Key Kurdish town captured
Koi Sanjaq - Moving forward after a week of setbacks, an Iraqi-backed Kurdish faction yesterday retook this strategic town straddling the highway to northern Iraq's regional capital.
With its capture of Koi Sanjaq, the Kurdistan Democratic Party (KDP) succeeded in pushing its Iranian-sponsored rivals farther away from the city of Arbil, which lies about 30 miles to the north-west.
As the two groups battled east, south east and north-east of Arbil, there was no sign that Iraqi troops had helped their KDP allies, and no Iraqi soldiers were seen moving on the roads south or east from Arbil.
The United States has warned Iraq and Iran against penetrating into Kurdish areas, and both those countries have offered mediation and called on the Kurds to stop fighting.
The US Assistant Secretary of State, Robert H. Pelletreau, planned to travel to the region this weekend to meet with the two Kurdish leaders, officials in Washington said.
The KDP began its counter-offensive before dawn yesterday and its fighters entered Koi Sanjaq at about noon, having expelled forces of the Patriotic Union of Kurdistan (PUK).

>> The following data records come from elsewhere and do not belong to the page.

(* ===== verification/PublicationProps.v ===== *)
(** * PublicationProps: what a publication guarantees

    Publications, aborted reservations and the event bus's own operations run in
    any order ([pub_step]); a reservation excludes other publications until it
    is completed. *)

From S2P Require Import Prelude State StateRing Visibility Cursor Snapshot Lane Connection EventBus EventBusProps Publication.
From stdpp Require Import base gmap strings list sorting relations pretty.
From Stdlib Require Import ZArith Lia.
#[local] Open Scope string_scope.
#[local] Open Scope list_scope.
#[local] Open Scope Z_scope.

Module PublicationProps.
Import State StateRing Visibility Snapshot EventBus Publication.

Section Events.
Context (json_Valid : bytes -> bool) (json_Marshal : stateEventEnvelope -> option bytes).
Notation normalizeStateEvent := (StateRing.normalizeStateEvent json_Valid json_Marshal).
Notation validateAppendLocked := (StateRing.validateAppendLocked json_Valid json_Marshal).

Definition rmap {A B E} (f : A -> B) (r : result A E) : result B E := match r with Ok a => Ok (f a) | Err e => Err e end.

Ltac normalize_cases :=
  unfold StateRing.normalizeStateEvent;
  cbn [GEID EventType EvScope CausationID DeliveryPolicy VisibleBeforeUserIDs RecipientUserID SubjectUserID Data
       set_subject set_overrides set_encoded];
  repeat match goal with |- context [if ?b then _ else _] => destruct b; try done end.

Lemma normalize_subject e s : normalizeStateEvent (set_subject e s) = rmap (fun n => set_subject n s) (normalizeStateEvent e).
Proof using. normalize_cases; unfold stateEventEnvelopeFromEventWithData; cbn; by case_match. Qed.
Lemma env_ok a b : env_step a b -> sys_ok a -> sys_ok b.
Proof.
  intros He [H1 H2 [H3 H3'] H4 H5 H6 H7]. destruct He as [p p' pc rs Hp|p pc pre r post pick p' r' Hr]; cbn [sy_pump sy_pc sy_reqs] in *.
  - destruct (produce_frame _ _ Hp) as (E1 & E2 & E3 & E4 & E5 & E6 & E7).
    assert (E : counted (mkSys p' pc rs) = counted (mkSys p pc rs)) by (unfold counted; cbn; by rewrite E1).
    constructor; cbn [sy_pump sy_pc sy_reqs]; rewrite ?E, ?E2, ?E3, ?E4, ?E5; eauto using lane_steps_ok.
  - destruct (requester_frame _ _ _ _ _ Hr) as (E1 & E2 & E3 & E4).
    destruct (requester_counted _ _ _ _ _ Hr) as ([d1 d2] & D1 & D2 & D3 & D4 & D5). cbn [fst snd] in *.
    pose proof (counted_split p pc pre r post) as P. pose proof (counted_split p' pc pre r' post) as P'.
    pose proof (len_perm _ _ P) as L. pose proof (len_perm _ _ P') as L'. pose proof (frames_perm _ _ P) as F. pose proof (frames_perm _ _ P') as F'.
    rewrite len_app in L, L'. rewrite frames_app in F, F'.
    constructor; cbn [sy_pump sy_pc sy_reqs]; rewrite ?E1, ?E2, ?E3; eauto using lane_steps_ok; try lia.
    destruct D5 as [D5|[D5|D5]]; [injection D5 as -> ->; lia|lia|lia].
Qed.

Section Reachable.
Context (authRevokedFrame : string -> bytes).
#[local] Abbreviation step := (sys_step authRevokedFrame).

Lemma sys_step_ok a b : step a b -> sys_ok a -> sys_ok b.
Proof.
  intros Hs Hok. destruct Hs as [a b Hs|a b Hs| |]; [by eapply writer_step_ok|by eapply env_ok| |].
  all: destruct Hok as [H1 H2 H3 H4 H5 H6 H7]; by constructor.
Qed.

Lemma pump_start_ok : sys_ok start.
Proof.
  constructor; cbn; try done.
  - by exists [], [], []; split_and!; try constructor.
  - constructor; cbn; try done. split; [constructor|done].
Qed.

Lemma pump_reachable_ok s : rtc step start s -> sys_ok s.
Proof. intros H. assert (H0 := pump_start_ok). induction H; eauto using sys_step_ok. Qed.

(** the terminal lane is exactly accounted and never overflows.  Whatever
    threads ask for the connection to end, the reserved items are those queued,
    those about to be sent and the one the writer just took, at most two items
    and 8 KiB; and a thread that reserved capacity always finds room to send. *)
Theorem terminal_accounted s : rtc step start s ->
  wp_terminalItems (sy_pump s) = len (counted s) /\ wp_terminalBytes (sy_pump s) = frames (counted s) /\
  len (counted s) <= 2 /\ frames (counted s) <= 8192 /\
  (forall r t, r ∈ sy_reqs s -> in_flight r = [t] -> len (wp_terminal (sy_pump s)) < 2).
Proof.
  intros [H1 H2 [H3 H3'] _ _ _ _]%pump_reachable_ok. unfold MaxWebSocketTerminalItems, MaxWebSocketTerminalBytes in *.
  split_and!; try done. intros r t Hr Ht. apply list_elem_of_split in Hr as (pre & post & E).
  destruct s as [p pc rs]. cbn [sy_reqs sy_pump] in *. subst rs. pose proof (len_perm _ _ (counted_split p pc pre r post)) as L.
  rewrite !len_app, Ht in L. change (len [t]) with 1 in L.
  pose proof (len_nonneg (holds pc)). pose proof (len_nonneg (mjoin (in_flight <$> pre))). pose proof (len_nonneg (mjoin (in_flight <$> post))). lia.
Qed.

(** C38: nothing overtakes the end of a connection.  What the socket carries is
    ordinary frames, then revocation notices, then at most one close frame;
    while the writer serves ordinary lanes there is no notice, and after a close
    frame it only cleans up. *)
Theorem wire_order s : rtc step start s -> exists o n c, wp_wire (sy_pump s) = o ++ n ++ c /\
  Forall ordinary o /\ Forall notice n /\ (c = [] \/ exists status reason, c = [SentClose status reason]) /\
  (closing (sy_pc s) = false -> n = []) /\ (exiting (sy_pc s) = false -> c = []).
Proof. intros H%pump_reachable_ok. exact (so_wire _ H). Qed.

(** the writer blocks only when there is nothing to write.  In every
    reachable state where no choice lets it step, it has exited, or waits with
    all six lanes empty, or waits for the close that follows a notice. *)
Theorem writer_idle s : rtc step start s ->
  (forall ok chosen, run_step (sy_pump s) (sy_pc s) ok chosen = None) ->
  sy_pc s = Exited \/ (sy_pc s = AwaitTerminal /\ wp_terminal (sy_pump s) = []) \/
  (exists turn, sy_pc s = Select turn /\ wp_terminal (sy_pump s) = [] /\ rl_queue (wp_responses (sy_pump s)) = [] /\
    wp_pings (sy_pump s) = false /\ wp_pongs (sy_pump s) = [] /\ ln_queue (wp_state (sy_pump s)) = [] /\
    te_frame (wp_telemetry (sy_pump s)) = []).
Proof.
  intros [_ _ _ _ HL [_ HT] _]%pump_reachable_ok Hb. destruct s as [p pc rs]. cbn [sy_pump sy_pc] in *.
  destruct pc eqn:Hpc; try (specialize (Hb true LTerminal); cbn [run_step] in Hb; repeat case_match; by simplify_eq); [| |by left].
  - right; right. eexists. split; [done|].
    pose proof (Hb true LTerminal) as B1. pose proof (Hb true LResponse) as B2. pose proof (Hb true LPing) as B3.
    pose proof (Hb true LPong) as B4. pose proof (Hb true LState) as B5. pose proof (Hb true LTelemetry) as B6.
    cbn [run_step] in *. unfold select_case, take_terminal, take_responses, take_response, take_ping, take_pong in *.
    pose proof (lo_wake _ HL eq_refl) as HW. cbn [fst] in HW.
    split_and!.
    + by destruct (wp_terminal p).
    + by destruct (rl_queue (wp_responses p)).
    + by destruct (wp_pings p).
    + by destruct (wp_pongs p).
    + destruct (ln_queue (wp_state p)); [done|]. by rewrite HW in B5.
    + destruct (te_frame (wp_telemetry p)); [done|]. destruct HT as [HT|[? ?]]; [done|by rewrite HT in B6|done].
  - right; left. specialize (Hb true LTerminal). cbn [run_step] in Hb. unfold take_terminal in Hb.
    destruct (wp_terminal p); by simplify_option_eq.
Qed.
End Reachable.

(** ** Fairness *)

(** Work a lane holds, and the writer having taken some of it. *)
Definition pending (lane : Lanes) (p : webSocketWritePump) : Prop :=
  match lane with
  | LResponse => rl_queue (wp_responses p) <> []
  | LPong => wp_pongs p <> []
  | LPing => wp_pings p = true
  | LState => ln_closed (wp_state p) = false /\ ln_queue (wp_state p) <> []
  | LTerminal | LTelemetry => False
  end.
Definition serves (lane : Lanes) (pc : PC) : Prop :=
  match lane, pc with
  | LResponse, WResponse _ _ _ | LPong, WPong _ _ _ | LPing, WPing _ _ | LState, WState _ _ => True
  | _, _ => False
  end.

Definition index (lane : Lanes) : nat := match lane with LResponse => 0 | LPong => 1 | _ => 2 end.

(** Lanes the round-robin visits before this one. *)
Definition dist (lane : Lanes) (turn : nat) : nat := ((index lane + 3 - turn mod 3) mod 3)%nat.

(** Writes that may still precede the lane's turn. *)
Definition control_budget (lane : Lanes) (pc : PC) : nat :=
  match pc with
  | Top t => 2 * dist lane t
  | Control t offset => if (offset <=? dist lane t)%nat then 2 * dist lane t else 6
  | Claim t | Select t | SelState t | SelTelemetry t | WResponse _ true t | WPong _ true t | WPing true t
  | WState _ t | WTelemetry _ t => 1 + 2 * dist lane t
  | WResponse _ false t | WPong _ false t | WPing false t => 2 + 2 * dist lane t
  | _ => 0
  end.
Definition state_budget (pc : PC) : nat :=
  match pc with
  | Claim _ | SelState _ => 0
  | Top _ | Control _ _ | WResponse _ false _ | WPong _ false _ | WPing false _ => 1
  | _ => 2
  end.

Lemma dist_lt lane turn : (dist lane turn < 3)%nat.
Proof. apply Nat.mod_upper_bound. lia. Qed.

Lemma control_budget_le lane pc : (control_budget lane pc <= 6)%nat.
Proof. destruct pc; cbn [control_budget]; try case_match; try pose proof (dist_lt lane turn); lia. Qed.

(** The round-robin serves the first pending lane from the turn on, and the turn
    moves past it. *)
Lemma visit_budget lane p turn offset p' pc' : (lane = LResponse \/ lane = LPong \/ lane = LPing) -> (offset < 3)%nat ->
  pending lane p -> visit_control p turn offset = (p', pc') -> ~ serves lane pc' ->
  wp_wire p' = wp_wire p /\ (control_budget lane pc' <= control_budget lane (Control turn offset))%nat.
Proof.
  intros Hl Ho Hp Hv Hs. unfold visit_control in Hv. rewrite <- Nat.Div0.add_mod_idemp_l in Hv.
  cbn [control_budget]. unfold dist.
  assert (Hm : (turn mod 3 < 3)%nat) by (apply Nat.mod_upper_bound; lia).
  destruct (turn mod 3)%nat as [|[|[|?]]] eqn:Et; [| | |lia];
    (destruct offset as [|[|[|?]]]; [| | |lia]);
    destruct Hl as [ -> | [ -> | -> ]]; cbn [index Nat.add Nat.sub Nat.modulo Nat.divmod fst snd Nat.leb Nat.mul] in Hv |- *;
    unfold take_responses, take_response, take_pong, take_ping in Hv; cbn [pending serves] in *;
    repeat case_match; simplify_eq; cbn [serves] in *; try done; split; try done; cbn [control_budget]; unfold dist; rewrite ?Et; cbn; lia.
Qed.

Lemma write_length p ok s : (length (wp_wire (write p ok s)) <= S (length (wp_wire p)))%nat.
Proof. unfold write. destruct ok; cbn; rewrite ?length_app; cbn; lia. Qed.

Lemma control_step lane p pc ok chosen p' pc' : (lane = LResponse \/ lane = LPong \/ lane = LPing) ->
  run_step p pc ok chosen = Some (p', pc') -> pending lane p -> ~ serves lane pc' -> closing pc' = false ->
  (length (wp_wire p') + control_budget lane pc' <= length (wp_wire p) + control_budget lane pc)%nat.
Proof.
  intros Hl H Hp Hs Hc. destruct pc as [turn|turn offset| | | | | | | | | | | | | |]; cbn [run_step] in H.
  2: { destruct (Nat.ltb_spec offset 3) as [Ho|Ho].
    - injection H as H. destruct (visit_budget lane p turn offset p' pc') as [-> ?]; [done..|lia].
    - injection H as <- <-. cbn [control_budget]. pose proof (dist_lt lane turn).
      destruct (Nat.leb_spec offset (dist lane turn)); lia. }
  all: unfold select_case, take_terminal in H; repeat case_match; simplify_option_eq; try done; unfold after_control in *;
    repeat case_match; simplify_eq; try done.
  all: unfold take_responses, take_pong, take_ping, run_deferred in *; repeat case_match; simplify_eq; try done.
  all: cbn [control_budget set_controls set_responses wp_wire]; rewrite ?length_app; cbn [length]; lia.
Qed.

Lemma state_step p pc ok chosen p' pc' : run_step p pc ok chosen = Some (p', pc') ->
  pending LState p -> ~ serves LState pc' -> closing pc' = false ->
  (length (wp_wire p') + state_budget pc' <= length (wp_wire p) + state_budget pc)%nat.
Proof.
  intros H [Hp1 Hp2] Hs Hc.
  assert (Hcl : exists f l, claim (wp_state p) = (Some f, l)).
  { unfold claim. rewrite Hp1. destruct (ln_queue (wp_state p)); [done|]. eauto. }
  destruct Hcl as (f & l & Hcl).
  run_cases H; try done; unfold after_control in *; repeat case_match; simplify_eq; try done.
  all: cbn [state_budget set_controls set_responses set_state set_telemetry release_response release_state write put_wire ForceClose wp_wire].
  all: rewrite ?length_app; cbn [length]; lia.
Qed.

(** Steps of the system while the lane has work, none of it is taken and the
    connection is not ending. *)
Definition waits_step (authRevokedFrame : string -> bytes) (lane : Lanes) (a b : Sys) : Prop :=
  sys_step authRevokedFrame a b /\ pending lane (sy_pump b) /\ ~ serves lane (sy_pc b) /\ closing (sy_pc b) = false.

Definition budget (lane : Lanes) (pc : PC) : nat := match lane with LState => state_budget pc | _ => control_budget lane pc end.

Heavy shelling and non-stop gunfire could be seen and heard from the town. One burst of KDP shelling, presumably targeting a PUK stronghold, set fire to an area a few miles outside town.
Hundreds of KDP guerrillas were massed at the entrance to Koi Sanjaq, but it was not clear whether they had taken part in the battle to seize the town or had been bussed in soon afterwards.
It was the third time in a month this town had changed hands.